From riot to elections: a ratepayers' revolt

Ratepayers' meeting advert

  • Notice published in the Beds & Herts Saturday Telegraph on August 30th, 1919.

In December 1918, Britain had gone to the polls in a General Election. Despite women aged over 30 gaining the vote for the first time, the turn-out in Luton and South Beds was described as disappointingly quiet, but sitting MP Cecil Harmsworth saw his 613 majority as a Liberal MP at a 1911 by-election increased to 7,537 as a Lib-Con Coalition candidate. His 1918 opponent was Labour man Willet Ball.

But soon, as men were slowly demobilised and returned home from war to find little work, housing shortages and higher priced food, discontent grew. Throughout Britain there was unrest.

On Peace Day in Luton ex-servicemen vented their feelings about poor pensions, unemployment and other issues that were the Government's responsibility. But they were also not unnaturally aggrieved that locally the Town Council had vetoed the holding of a memorial service in Wardown Park for fallen comrades.

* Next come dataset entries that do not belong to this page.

(** * SupplyLink backend: the shared-order ledger

    A shallow embedding of [src/main.py] (the endpoints
    [list_shared_orders] and [pledge_to_shared_order]) and of the
    [SharedOrder] schema of [src/schemas.py], with the properties of the
    pledge workflow proved about it.

    Layout:
    - [value], [document]: BSON / Python values and dictionaries;
    - [Store]: the document store as the handlers use it ([find_one],
      [update_one] with [$inc] and [$push]);
    - [Section Ledger]: the two handlers, parameterised by the pieces of
      the Python environment the handlers call but do not define, then
      sequences of requests and two handlers interleaved step by step;
    - [Demo]: a concrete environment and the orders [ensure_demo_data]
      seeds;
    - the proofs, from the facts about dictionaries up to the properties
      of the ledger.

    Modelling choices that are not visible in the code:
    - integers are Python's unbounded integers ([Z]); the 64-bit range of
      the store's integer encoding is outside the model;
    - every store call is one indivisible step and does not fail for
      reasons of its own (network, time-outs); the only unavailable store
      is the one that was never configured ([db is None]). *)

From stdpp Require Import base option list gmap strings.
From Stdlib Require Import ZArith Lia Permutation Ascii.

Open Scope Z_scope.

(** ** Values and dictionaries *)

(** A BSON value as the handlers see it after decoding. An embedded
    document keeps the order of its fields, and the store compares embedded
    documents field by field in that order, so a dictionary is an
    association list. Floating-point numbers do not occur in a shared order
    and are left out. *)
Unset Elimination Schemes.
Inductive value : Type :=
| VNone
| VBool (b : bool)
| VInt (n : Z)
| VStr (s : string)
| VOid (hex : string)
| VDate (t : Z)
| VList (l : list value)
| VDict (d : list (string * value)).
Set Elimination Schemes.

Abbreviation document := (list (string * value)).

(** Equality of values, as the store tests it when it matches a filter. *)
Fixpoint value_eqb (a b : value) {struct a} : bool :=
  match a, b with
  | VNone, VNone => true
  | VBool x, VBool y => Bool.eqb x y
  | VInt x, VInt y => Z.eqb x y
  | VStr x, VStr y => String.eqb x y
  | VOid x, VOid y => String.eqb x y
  | VDate x, VDate y => Z.eqb x y
  | VList l, VList l' =>
      (fix go (l l' : list value) {struct l} : bool :=
         match l, l' with
         | [], [] => true
         | x :: l, y :: l' => value_eqb x y && go l l'
         | _, _ => false
         end) l l'
  | VDict d, VDict d' =>
      (fix go (d d' : document) {struct d} : bool :=
         match d, d' with
         | [], [] => true
         | (k, x) :: d, (k', y) :: d' =>
             String.eqb k k' && value_eqb x y && go d d'
         | _, _ => false
         end) d d'
  | _, _ => false
  end.

(** [d.get(k)]: the first binding of [k]. *)
Fixpoint dict_get (k : string) (d : document) : option value :=
  match d with
  | [] => None
  | (k', v) :: d' => if String.eqb k' k then Some v else dict_get k d'
  end.

(** [d[k] = v]: overwrite the binding of [k] in place, or add it at the end. *)
Fixpoint dict_set (k : string) (v : value) (d : document) : document :=
  match d with
  | [] => [(k, v)]
  | (k', v') :: d' =>
      if String.eqb k' k then (k, v) :: d' else (k', v') :: dict_set k v d'
  end.

(** [del d[k]], silent when [k] is absent. *)
Fixpoint dict_del (k : string) (d : document) : document :=
  match d with
  | [] => []
  | (k', v') :: d' =>
      if String.eqb k' k then dict_del k d' else (k', v') :: dict_del k d'
  end.

(** [d.pop(k, default)]: the value removed (or the default) and what is
    left of [d]. *)
Definition dict_pop (k : string) (dflt : value) (d : document)
  : value * document :=
  (default dflt (dict_get k d), dict_del k d).

(** The keys of a dictionary, in order. *)
Definition dict_keys (d : document) : list string := map fst d.

(** Python truthiness of what [find_one] returns: [None] and the empty
    dictionary are false. *)
Definition truthy (doc : option document) : bool :=
  match doc with
  | None | Some [] => false
  | Some (_ :: _) => true
  end.

(** ** Exceptions and results *)

(** What a handler can raise. [HTTPException] and the validation error
    are FastAPI's; any other Python exception is kept by its class name and
    reaches the client as an internal server error. *)
Inductive exn : Type :=
| HTTPException (status_code : Z) (detail : string)
| RequestValidationError
| PyError (cls : string).

Inductive result (A : Type) : Type :=
| Return (a : A)
| Raise (e : exn).
Arguments Return {A} a.
Arguments Raise {A} e.

(** The HTTP status FastAPI answers with. *)
Definition status_of {A} (r : result A) : Z :=
  match r with
  | Return _ => 200
  | Raise (HTTPException c _) => c
  | Raise RequestValidationError => 422
  | Raise (PyError _) => 500
  end.

(** ** The document store *)

Module Store.

(** A database: its collections by name, each the list of its documents
    in natural order. A collection never written to is empty. *)
Abbreviation database := (gmap string (list document)).

Definition coll (db : database) (name : string) : list document :=
  default [] (db !! name).

(** A filter made of equality conditions, such as [{"_id": x}]: every
    field of the filter is present in the document with an equal value.
    The empty filter matches every document. *)
Definition matches (flt d : document) : bool :=
  forallb
    (fun kv => match dict_get (fst kv) d with
               | Some v' => value_eqb v' (snd kv)
               | None => false
               end) flt.

Definition find (c : list document) (flt : document) : list document :=
  List.filter (matches flt) c.

Fixpoint find_one (c : list document) (flt : document) : option document :=
  match c with
  | [] => None
  | d :: c' => if matches flt d then Some d else find_one c' flt
  end.

(** The update operators the ledger uses:
    [{"$inc": {k: n, ...}, "$push": {k: v, ...}}]. *)
Record update : Type := { inc : list (string * Z); push : list (string * value) }.

(** [$inc]: adds to an integer field, creates an absent one, and is
    refused on any other value. *)
Definition apply_inc (k : string) (n : Z) (d : document) : option document :=
  match dict_get k d with
  | None => Some (dict_set k (VInt n) d)
  | Some (VInt m) => Some (dict_set k (VInt (m + n)) d)
  | Some _ => None
  end.

(** [$push]: appends to an array field, creates an absent one, and is
    refused on any other value. *)
Definition apply_push (k : string) (v : value) (d : document) : option document :=
  match dict_get k d with
  | None => Some (dict_set k (VList [v]) d)
  | Some (VList l) => Some (dict_set k (VList (l ++ [v])) d)
  | Some _ => None
  end.

Fixpoint apply_incs (l : list (string * Z)) (d : document) : option document :=
  match l with
  | [] => Some d
  | (k, n) :: l' => d' ← apply_inc k n d; apply_incs l' d'
  end.

Fixpoint apply_pushes (l : list (string * value)) (d : document) : option document :=
  match l with
  | [] => Some d
  | (k, v) :: l' => d' ← apply_push k v d; apply_pushes l' d'
  end.

(** One update applies all its operators to the document or none. *)
Definition apply_update (u : update) (d : document) : option document :=
  d' ← apply_incs (inc u) d; apply_pushes (push u) d'.

(** [update_one] on a collection: the first matching document is
    replaced by its update; [None] when the update is refused (the
    collection is then left as it was). *)
Fixpoint update_one (c : list document) (flt : document) (u : update)
  : option (list document) :=
  match c with
  | [] => Some []
  | d :: c' =>
      if matches flt d then d' ← apply_update u d; Some (d' :: c')
      else c'' ← update_one c' flt u; Some (d :: c'')
  end.

(** The position of the first matching document. *)
Fixpoint find_index (c : list document) (flt : document) : option nat :=
  match c with
  | [] => None
  | d :: c' => if matches flt d then Some 0%nat else S <$> find_index c' flt
  end.

End Store.
Import Store.

(** ** Handlers as store computations *)

(** A computation reads and writes the database and returns or raises. *)
Definition M (A : Type) : Type := database -> result A * database.

Definition ret {A} (a : A) : M A := fun db => (Return a, db).
Definition raise {A} (e : exn) : M A := fun db => (Raise e, db).
Definition lift {A} (r : result A) : M A := fun db => (r, db).
Definition bind {A B} (m : M A) (k : A -> M B) : M B :=
  fun db =>
    match m db with
    | (Return a, db') => k a db'
    | (Raise e, db') => (Raise e, db')
    end.

(** [try: m except Exception: h] *)
Definition try_except {A} (m : M A) (h : exn -> M A) : M A :=
  fun db =>
    match m db with
    | (Return a, db') => (Return a, db')
    | (Raise e, db') => h e db'
    end.

Notation "'do' x <- m ; k" := (bind m (fun x => k))
  (at level 10, x name, m at level 100, k at level 200,
   format "'[v' 'do'  x  <-  m ; '/' k ']'").
Notation "'do_' m ; k" := (bind m (fun _ => k))
  (at level 10, m at level 100, k at level 200,
   format "'[v' 'do_'  m ; '/' k ']'").

(** [db[name].find_one(flt)] *)
Definition db_find_one (name : string) (flt : document) : M (option document) :=
  fun db => (Return (find_one (coll db name) flt), db).

(** [db[name].update_one(flt, u)]: one store request; a refused update
    raises [WriteError] and writes nothing. Integers are unbounded here:
    the driver's refusal to encode an integer beyond 64 bits is not part
    of the model. *)
Definition db_update_one (name : string) (flt : document) (u : update) : M unit :=
  fun db =>
    match find_one (coll db name) flt with
    | None => (Return tt, db)
    | Some _ =>
        match update_one (coll db name) flt u with
        | Some c' => (Return tt, <[name := c']> db)
        | None => (Raise (PyError "WriteError"), db)
        end
    end.

(** [d[k]] *)
Definition getitem (d : document) (k : string) : result value :=
  match dict_get k d with
  | Some v => Return v
  | None => Raise (PyError "KeyError")
  end.

(** Modelled from the spec: [get_documents] of the [database] module, which
    is not part of the sources at hand. The spec gives the store's read as
    [find(collection, filter) -> list of documents] and has an unavailable
    store surface as an error to the caller. *)
Definition get_documents (db : option database) (collection_name : string)
    (filter_dict : document) : result (list document) :=
  match db with
  | None => Raise (PyError "Exception")
  | Some s => Return (find (coll s collection_name) filter_dict)
  end.

(** ** The ledger's handlers *)

Section Ledger.

(** The pieces of the Python environment the handlers call:
    - [objectid_class]: the conversion of the path parameter on line 225,
      [db["sharedorder"].database.client.get_default_database()
      .codec_options.document_class.objectid_class]; what it is depends
      on how the driver was configured, and like any call it may raise;
    - [ObjectId]: the constructor of [bson.ObjectId], which raises on a
      string that is not an identifier;
    - [str]: Python's [str]. *)
Variable objectid_class : string -> result value.
Variable ObjectId : string -> result value.
Variable str : value -> string.

(** [it["id"] = str(it.pop("_id", ""))] *)
Definition expose_id (it : document) : document :=
  let '(v, it') := dict_pop "_id" (VStr "") it in
  dict_set "id" (VStr (str v)) it'.

(** [GET /api/shared-orders] *)
Definition list_shared_orders (db : option database)
  : result value * option database :=
  match get_documents db "sharedorder" [] with
  | Raise e => (Raise e, db)
  | Return items =>
      (Return (VDict [("items", VList ((fun it => VDict (expose_id it)) <$> items))]),
       db)
  end.

(** The participant record pushed by a pledge:
    [{"name": name, "email": email, "qty": qty}]. *)
Definition participant (name : string) (email : option string) (qty : Z) : value :=
  VDict [("name", VStr name);
         ("email", match email with Some e => VStr e | None => VNone end);
         ("qty", VInt qty)].

(** The update document of line 235:
    [{"$inc": {"pledged_qty": qty}, "$push": {"participants": {...}}}]. *)
Definition pledge_update (qty : Z) (name : string) (email : option string)
  : update :=
  {| inc := [("pledged_qty", qty)];
     push := [("participants", participant name email qty)] |}.

(** Line 225: the first look-up, by the converted path parameter. *)
Definition primary_lookup (order_id : string) : M (option document) :=
  do oid <- lift (objectid_class order_id);
  db_find_one "sharedorder" [("_id", oid)].

(** Lines 228 to 232: the fallback, whose failures count as not found. *)
Definition fallback_lookup (order_id : string) : M (option document) :=
  try_except
    (do oid' <- lift (ObjectId order_id);
     db_find_one "sharedorder" [("_id", oid')])
    (fun _ => ret None).

(** Lines 225 to 232: the look-up of the order. *)
Definition lookup_order (order_id : string) : M (option document) :=
  do doc <- primary_lookup order_id;
  if truthy doc then ret doc else fallback_lookup order_id.

(** [orderId] resolves to the stored order [doc]: the look-up of lines
    225 to 232 returns it. *)
Definition resolves (s : database) (order_id : string) (doc : document) : Prop :=
  fst (lookup_order order_id s) = Return (Some doc).

(** Line 235: the increment and the append, in one update request. *)
Definition record_pledge (doc : document) (qty : Z) (name : string)
    (email : option string) : M unit :=
  do id <- lift (getitem doc "_id");
  db_update_one "sharedorder" [("_id", id)] (pledge_update qty name email).
(** * pydoop.hdfs.core.bridged.hadoop: the bridged HDFS core

    A shallow embedding of [CoreHdfsFs] and [CoreHdfsFile] from
    [pydoop/hdfs/core/bridged/hadoop.py].  The Java side of the bridge
    (Hadoop's FileSystem, its streams, java.nio and java.lang) is not part of
    the module: it is a parameter, a handler that answers every call made
    through the bridge, and each Python method is a computation that threads
    the state of the Java side and the trace of the calls it issued. *)

From Stdlib Require Import ZArith List Lia.
From stdpp Require Import base strings pretty gmap.

Local Open Scope string_scope.
Local Open Scope Z_scope.

(** ** Python values and exceptions *)

(** The exception classes the module raises or lets through.  All of them
    derive from [Exception], so [except Exception, e] catches every one. *)
Inductive exn_class : Type :=
| IOError
| ValueError
| Exception
| AttributeError
| KeyError
| JavaException.

(** An exception instance; [message] is what [e.message] reads ([""] for a
    bare [raise IOError]). *)
Record pyexn : Type := mk_exn { cls : exn_class; message : string }.

(** The values stored in the dictionaries and returned by the methods whose
    result type depends on the path taken. *)
Inductive pyval : Type :=
| VNone
| VStr (s : string)
| VInt (n : Z)
| VBool (b : bool).

(** ** The Java side *)

(** A reference to a Java object held through the bridge. *)
Definition jref : Type := nat.

(** [org.apache.hadoop.fs.Path], as far as the module looks into it. *)
#[warnings="-register-all"]
Inductive JPath : Type :=
  mk_JPath (toString : string) (getName : string) (depth : Z)
           (isAbsolute : bool) (getParent : option JPath).

Definition Path_toString (p : JPath) : string :=
  match p with mk_JPath s _ _ _ _ => s end.
Definition Path_getName (p : JPath) : string :=
  match p with mk_JPath _ n _ _ _ => n end.
Definition Path_depth (p : JPath) : Z :=
  match p with mk_JPath _ _ d _ _ => d end.
Definition Path_isAbsolute (p : JPath) : bool :=
  match p with mk_JPath _ _ _ a _ => a end.
Definition Path_getParent (p : JPath) : option JPath :=
  match p with mk_JPath _ _ _ _ q => q end.

(** [org.apache.hadoop.fs.FileStatus]: the getters the module calls.  The
    two times are Java [long]s. *)
Record JFileStatus : Type := mk_JFileStatus {
  getPath : JPath;
  getGroup : string;
  getOwner : string;
  getModificationTime : Z;
  getAccessTime : Z;
  getReplication : Z;
  getPermission_toShort : Z;
  getLen : Z
}.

The inexplicable council decision - effectively made by a six-member hastily convened sub-committee of the Parks Committee and on the advice of Town Clerk William Smith – was condemned throughout the town as failing to show sympathy and tact. Even Lady Wernher's July 12th offer of the use of Luton Hoo Park for a memorial service that was eventually held there on July 27th, saw no abating in resentment against the Council, who many regarded as having created the potential for riot.

The simmering anger culminated in the Peace Day riots of the night of July 19th-20th that saw the burning down of the Town Hall and spilled over to a lesser extent over the next two nights. However, with strong police reinforcements on the streets, further trouble died out after July 21st, to such an extent that some imported police officers were even allowed to let their wives join them in Luton.

As with the Council's decision on the use of Wardown for a memorial service, the riots also produced widespread condemnation, including among ex-servicemen's groups.

On September 1st, a meeting of an estimated 1,000 Luton ratepayers was held at the Plait Hall in Waller Street. There, a resolution was passed: “That this meeting of ratepayers of Luton expresses its emphatic disapproval of the policy pursued of late by the Town Council as at present constituted, and consider the whole of the Council should come before the burgesses of the borough at the next November election for the purpose of ascertaining whether they do retain the confidence of the burgesses.”

So the scene was set for a possible showdown council election in November 1919 with the Labour Party and ex-servicemen joining the fight for seats...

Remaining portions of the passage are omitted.